◆ Data to process
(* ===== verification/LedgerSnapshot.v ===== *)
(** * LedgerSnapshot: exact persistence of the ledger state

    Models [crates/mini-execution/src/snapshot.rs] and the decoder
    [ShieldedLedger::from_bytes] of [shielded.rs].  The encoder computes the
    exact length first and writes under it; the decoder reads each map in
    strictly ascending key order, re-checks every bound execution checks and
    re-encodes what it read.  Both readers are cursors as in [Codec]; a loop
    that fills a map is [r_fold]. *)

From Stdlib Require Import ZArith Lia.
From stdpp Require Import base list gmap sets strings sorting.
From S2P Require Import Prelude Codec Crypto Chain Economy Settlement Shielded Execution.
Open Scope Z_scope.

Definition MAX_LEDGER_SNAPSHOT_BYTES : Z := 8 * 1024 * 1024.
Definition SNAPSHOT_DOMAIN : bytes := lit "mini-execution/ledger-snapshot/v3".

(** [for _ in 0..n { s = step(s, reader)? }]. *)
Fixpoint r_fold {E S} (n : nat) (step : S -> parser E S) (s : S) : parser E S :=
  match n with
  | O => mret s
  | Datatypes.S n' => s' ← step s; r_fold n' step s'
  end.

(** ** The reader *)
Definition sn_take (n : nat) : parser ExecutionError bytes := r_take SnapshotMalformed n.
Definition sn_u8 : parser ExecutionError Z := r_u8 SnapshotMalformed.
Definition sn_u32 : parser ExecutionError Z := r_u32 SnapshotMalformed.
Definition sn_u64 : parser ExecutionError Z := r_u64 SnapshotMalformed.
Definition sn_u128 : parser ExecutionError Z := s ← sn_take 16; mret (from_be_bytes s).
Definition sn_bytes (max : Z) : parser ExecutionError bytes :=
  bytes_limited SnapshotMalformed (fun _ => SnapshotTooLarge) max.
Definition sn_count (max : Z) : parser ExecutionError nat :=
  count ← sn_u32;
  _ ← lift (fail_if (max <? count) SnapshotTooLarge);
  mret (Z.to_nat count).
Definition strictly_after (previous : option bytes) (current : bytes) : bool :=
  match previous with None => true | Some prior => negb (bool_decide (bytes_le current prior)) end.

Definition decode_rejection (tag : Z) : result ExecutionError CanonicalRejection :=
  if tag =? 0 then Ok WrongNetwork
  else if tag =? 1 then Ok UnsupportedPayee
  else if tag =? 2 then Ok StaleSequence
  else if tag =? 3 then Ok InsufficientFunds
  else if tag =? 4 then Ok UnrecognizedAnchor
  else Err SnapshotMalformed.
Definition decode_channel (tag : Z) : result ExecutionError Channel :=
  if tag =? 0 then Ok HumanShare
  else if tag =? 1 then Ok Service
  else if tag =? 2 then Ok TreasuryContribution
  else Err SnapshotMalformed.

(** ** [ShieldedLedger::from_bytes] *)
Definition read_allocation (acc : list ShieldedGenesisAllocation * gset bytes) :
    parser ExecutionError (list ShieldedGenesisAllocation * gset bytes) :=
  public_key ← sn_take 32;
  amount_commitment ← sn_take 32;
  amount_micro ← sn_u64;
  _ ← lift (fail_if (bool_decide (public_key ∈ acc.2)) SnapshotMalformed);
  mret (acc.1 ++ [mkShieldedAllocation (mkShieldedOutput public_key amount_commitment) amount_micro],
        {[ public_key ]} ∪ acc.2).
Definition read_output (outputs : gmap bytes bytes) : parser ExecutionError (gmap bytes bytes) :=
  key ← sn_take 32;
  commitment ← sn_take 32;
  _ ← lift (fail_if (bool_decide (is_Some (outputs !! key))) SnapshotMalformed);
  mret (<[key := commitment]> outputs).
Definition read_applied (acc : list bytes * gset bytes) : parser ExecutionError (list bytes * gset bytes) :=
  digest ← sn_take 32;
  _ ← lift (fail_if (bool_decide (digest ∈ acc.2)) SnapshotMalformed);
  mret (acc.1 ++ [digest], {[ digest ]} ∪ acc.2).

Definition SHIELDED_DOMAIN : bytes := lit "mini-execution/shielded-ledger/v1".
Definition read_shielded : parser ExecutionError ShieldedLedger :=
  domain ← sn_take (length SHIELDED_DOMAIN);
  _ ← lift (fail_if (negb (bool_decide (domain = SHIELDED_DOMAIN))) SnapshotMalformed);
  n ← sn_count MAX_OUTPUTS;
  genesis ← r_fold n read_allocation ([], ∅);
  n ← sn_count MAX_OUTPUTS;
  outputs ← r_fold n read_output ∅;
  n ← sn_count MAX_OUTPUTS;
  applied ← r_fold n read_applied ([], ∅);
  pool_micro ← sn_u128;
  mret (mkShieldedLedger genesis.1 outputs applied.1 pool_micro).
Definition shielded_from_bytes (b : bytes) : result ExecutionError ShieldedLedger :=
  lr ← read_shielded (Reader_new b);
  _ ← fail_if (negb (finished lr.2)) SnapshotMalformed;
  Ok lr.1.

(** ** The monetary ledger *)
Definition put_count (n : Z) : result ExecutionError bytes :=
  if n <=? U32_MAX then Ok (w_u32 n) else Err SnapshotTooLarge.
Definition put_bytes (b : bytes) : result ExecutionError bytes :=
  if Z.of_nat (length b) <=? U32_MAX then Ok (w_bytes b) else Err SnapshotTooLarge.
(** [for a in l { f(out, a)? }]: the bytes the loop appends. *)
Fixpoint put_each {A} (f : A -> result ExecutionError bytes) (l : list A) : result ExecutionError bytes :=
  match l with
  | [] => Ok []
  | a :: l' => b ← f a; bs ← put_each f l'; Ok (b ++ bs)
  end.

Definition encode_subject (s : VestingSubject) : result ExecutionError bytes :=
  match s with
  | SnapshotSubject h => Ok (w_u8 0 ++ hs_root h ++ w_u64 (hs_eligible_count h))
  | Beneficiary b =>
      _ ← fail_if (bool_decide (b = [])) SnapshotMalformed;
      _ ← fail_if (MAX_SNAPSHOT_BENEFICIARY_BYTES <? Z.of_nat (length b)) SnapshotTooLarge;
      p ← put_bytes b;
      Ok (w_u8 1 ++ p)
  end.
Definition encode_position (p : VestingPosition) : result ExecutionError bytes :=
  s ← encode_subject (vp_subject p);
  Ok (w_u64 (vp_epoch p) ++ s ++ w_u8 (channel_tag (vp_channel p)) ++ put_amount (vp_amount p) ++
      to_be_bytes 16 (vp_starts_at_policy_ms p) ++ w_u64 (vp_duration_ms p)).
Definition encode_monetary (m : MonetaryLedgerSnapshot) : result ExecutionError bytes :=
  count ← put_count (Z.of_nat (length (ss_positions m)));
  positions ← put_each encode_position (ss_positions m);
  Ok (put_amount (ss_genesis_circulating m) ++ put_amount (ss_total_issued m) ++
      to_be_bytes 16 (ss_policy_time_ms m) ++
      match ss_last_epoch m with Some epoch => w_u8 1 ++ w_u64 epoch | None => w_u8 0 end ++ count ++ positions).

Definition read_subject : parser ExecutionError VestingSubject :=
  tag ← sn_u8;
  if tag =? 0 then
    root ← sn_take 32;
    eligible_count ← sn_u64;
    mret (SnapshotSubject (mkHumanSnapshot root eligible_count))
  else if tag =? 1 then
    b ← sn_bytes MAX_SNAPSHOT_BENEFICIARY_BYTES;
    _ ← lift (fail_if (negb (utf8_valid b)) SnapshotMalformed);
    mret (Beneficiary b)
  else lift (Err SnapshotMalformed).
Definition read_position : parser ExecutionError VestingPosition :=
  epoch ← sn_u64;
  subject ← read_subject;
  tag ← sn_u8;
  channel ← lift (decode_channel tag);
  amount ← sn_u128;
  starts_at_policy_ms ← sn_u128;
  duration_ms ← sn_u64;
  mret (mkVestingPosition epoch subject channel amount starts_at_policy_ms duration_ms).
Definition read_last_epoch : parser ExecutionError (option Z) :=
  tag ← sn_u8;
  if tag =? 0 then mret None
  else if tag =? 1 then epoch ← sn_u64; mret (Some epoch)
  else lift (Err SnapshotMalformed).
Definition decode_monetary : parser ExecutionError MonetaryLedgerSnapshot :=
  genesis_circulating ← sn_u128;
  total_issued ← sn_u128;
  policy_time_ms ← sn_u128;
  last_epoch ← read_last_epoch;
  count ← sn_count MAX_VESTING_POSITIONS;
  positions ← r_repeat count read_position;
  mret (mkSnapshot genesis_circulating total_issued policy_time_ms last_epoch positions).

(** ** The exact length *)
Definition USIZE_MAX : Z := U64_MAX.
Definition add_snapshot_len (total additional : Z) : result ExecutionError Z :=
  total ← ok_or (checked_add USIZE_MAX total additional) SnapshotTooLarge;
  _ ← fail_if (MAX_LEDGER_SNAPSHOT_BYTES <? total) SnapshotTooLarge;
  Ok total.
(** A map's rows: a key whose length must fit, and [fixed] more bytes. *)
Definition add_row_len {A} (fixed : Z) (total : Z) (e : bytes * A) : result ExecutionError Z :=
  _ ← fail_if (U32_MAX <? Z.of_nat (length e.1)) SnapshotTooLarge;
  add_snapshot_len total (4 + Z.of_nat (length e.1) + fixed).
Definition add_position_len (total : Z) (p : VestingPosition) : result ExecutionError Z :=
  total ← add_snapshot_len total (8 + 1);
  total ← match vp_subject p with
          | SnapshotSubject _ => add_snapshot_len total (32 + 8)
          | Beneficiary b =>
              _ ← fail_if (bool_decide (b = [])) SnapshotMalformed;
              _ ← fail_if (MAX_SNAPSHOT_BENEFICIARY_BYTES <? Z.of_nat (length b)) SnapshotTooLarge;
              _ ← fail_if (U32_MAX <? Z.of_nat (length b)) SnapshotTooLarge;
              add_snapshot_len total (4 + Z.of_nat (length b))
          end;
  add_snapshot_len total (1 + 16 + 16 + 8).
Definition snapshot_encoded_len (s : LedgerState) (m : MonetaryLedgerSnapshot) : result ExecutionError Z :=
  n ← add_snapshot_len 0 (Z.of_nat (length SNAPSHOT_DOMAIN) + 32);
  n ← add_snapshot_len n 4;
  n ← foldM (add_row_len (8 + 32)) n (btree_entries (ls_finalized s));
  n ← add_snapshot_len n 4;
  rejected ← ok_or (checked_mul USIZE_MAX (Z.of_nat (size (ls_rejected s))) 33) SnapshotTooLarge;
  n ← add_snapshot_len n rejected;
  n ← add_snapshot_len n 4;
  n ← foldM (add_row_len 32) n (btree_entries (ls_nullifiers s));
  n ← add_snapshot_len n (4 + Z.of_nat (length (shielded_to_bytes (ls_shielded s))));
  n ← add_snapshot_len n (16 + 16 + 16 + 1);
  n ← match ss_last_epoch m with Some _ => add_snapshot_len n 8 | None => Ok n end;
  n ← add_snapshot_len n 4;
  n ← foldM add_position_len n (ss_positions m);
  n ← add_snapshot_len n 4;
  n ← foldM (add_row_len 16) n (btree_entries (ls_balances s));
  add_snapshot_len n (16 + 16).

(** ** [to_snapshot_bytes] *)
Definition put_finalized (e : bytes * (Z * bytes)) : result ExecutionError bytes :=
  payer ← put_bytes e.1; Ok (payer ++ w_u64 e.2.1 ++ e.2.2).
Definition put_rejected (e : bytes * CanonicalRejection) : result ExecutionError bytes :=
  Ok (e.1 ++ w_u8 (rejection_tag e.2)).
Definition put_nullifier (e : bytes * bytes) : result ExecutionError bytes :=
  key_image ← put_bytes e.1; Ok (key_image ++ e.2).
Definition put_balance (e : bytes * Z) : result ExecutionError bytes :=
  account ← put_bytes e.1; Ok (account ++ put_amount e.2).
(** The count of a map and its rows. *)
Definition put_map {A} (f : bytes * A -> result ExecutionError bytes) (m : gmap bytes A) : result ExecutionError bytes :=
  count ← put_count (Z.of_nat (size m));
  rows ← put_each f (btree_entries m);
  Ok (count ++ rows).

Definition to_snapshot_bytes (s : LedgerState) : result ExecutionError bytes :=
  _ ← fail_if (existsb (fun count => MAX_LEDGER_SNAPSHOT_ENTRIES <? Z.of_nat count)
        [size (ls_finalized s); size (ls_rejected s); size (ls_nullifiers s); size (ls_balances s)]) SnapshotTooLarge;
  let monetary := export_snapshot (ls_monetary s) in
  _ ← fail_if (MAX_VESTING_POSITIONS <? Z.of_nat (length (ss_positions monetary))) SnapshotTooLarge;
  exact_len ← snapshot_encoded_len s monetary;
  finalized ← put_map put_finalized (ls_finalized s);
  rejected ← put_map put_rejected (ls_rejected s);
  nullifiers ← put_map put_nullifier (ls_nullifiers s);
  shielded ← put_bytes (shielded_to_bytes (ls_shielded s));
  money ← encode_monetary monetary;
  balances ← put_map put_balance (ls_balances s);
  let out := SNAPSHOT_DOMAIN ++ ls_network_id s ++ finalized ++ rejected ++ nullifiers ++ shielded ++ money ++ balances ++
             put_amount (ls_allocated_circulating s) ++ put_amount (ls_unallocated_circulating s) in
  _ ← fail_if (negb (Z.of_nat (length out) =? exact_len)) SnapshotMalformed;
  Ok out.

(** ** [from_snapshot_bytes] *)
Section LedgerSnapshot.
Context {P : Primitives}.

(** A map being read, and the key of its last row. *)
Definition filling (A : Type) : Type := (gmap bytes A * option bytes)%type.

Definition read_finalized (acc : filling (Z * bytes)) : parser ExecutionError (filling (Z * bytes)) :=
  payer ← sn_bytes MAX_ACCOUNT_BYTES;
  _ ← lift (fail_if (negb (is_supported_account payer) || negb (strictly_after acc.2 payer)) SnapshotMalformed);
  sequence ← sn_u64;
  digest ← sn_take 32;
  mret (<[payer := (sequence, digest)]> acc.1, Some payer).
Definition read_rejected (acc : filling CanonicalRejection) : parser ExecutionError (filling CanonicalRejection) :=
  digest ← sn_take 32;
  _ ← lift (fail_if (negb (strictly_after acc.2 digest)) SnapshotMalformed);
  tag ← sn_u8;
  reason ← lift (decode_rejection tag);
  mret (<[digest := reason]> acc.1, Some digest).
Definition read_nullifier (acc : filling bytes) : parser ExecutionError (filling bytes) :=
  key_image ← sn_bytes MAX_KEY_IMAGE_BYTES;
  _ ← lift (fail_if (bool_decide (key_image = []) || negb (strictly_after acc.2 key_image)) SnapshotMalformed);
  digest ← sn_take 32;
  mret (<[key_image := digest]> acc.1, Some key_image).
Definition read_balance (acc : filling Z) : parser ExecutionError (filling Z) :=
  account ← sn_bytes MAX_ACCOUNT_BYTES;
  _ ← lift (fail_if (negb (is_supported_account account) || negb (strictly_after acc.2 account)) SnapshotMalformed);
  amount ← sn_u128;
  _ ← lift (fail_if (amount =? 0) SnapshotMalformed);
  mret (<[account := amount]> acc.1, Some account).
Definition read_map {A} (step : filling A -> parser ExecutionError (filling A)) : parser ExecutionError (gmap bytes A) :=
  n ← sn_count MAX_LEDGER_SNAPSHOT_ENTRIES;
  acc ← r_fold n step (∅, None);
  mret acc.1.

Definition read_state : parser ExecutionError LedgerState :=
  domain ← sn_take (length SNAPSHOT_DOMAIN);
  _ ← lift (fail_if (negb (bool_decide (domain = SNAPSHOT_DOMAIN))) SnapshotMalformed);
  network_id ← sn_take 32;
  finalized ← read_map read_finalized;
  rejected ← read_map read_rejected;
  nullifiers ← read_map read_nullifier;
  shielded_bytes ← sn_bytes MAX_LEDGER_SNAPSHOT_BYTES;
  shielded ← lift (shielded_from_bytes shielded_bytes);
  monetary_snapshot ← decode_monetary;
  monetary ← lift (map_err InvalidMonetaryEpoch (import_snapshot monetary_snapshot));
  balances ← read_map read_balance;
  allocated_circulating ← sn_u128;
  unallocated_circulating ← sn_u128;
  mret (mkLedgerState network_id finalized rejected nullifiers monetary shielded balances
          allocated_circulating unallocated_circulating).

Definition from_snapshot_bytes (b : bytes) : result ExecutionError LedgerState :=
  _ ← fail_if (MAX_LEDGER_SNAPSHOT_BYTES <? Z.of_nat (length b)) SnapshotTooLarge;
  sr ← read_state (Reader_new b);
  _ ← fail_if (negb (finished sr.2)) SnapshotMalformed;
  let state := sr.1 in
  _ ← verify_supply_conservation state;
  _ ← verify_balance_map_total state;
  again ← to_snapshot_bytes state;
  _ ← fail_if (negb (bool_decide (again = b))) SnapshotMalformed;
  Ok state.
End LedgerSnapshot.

◆ The problem
State the count of lines in the preceding listing that include the string "match". No other words belong in the answer.

◆ Task answer
7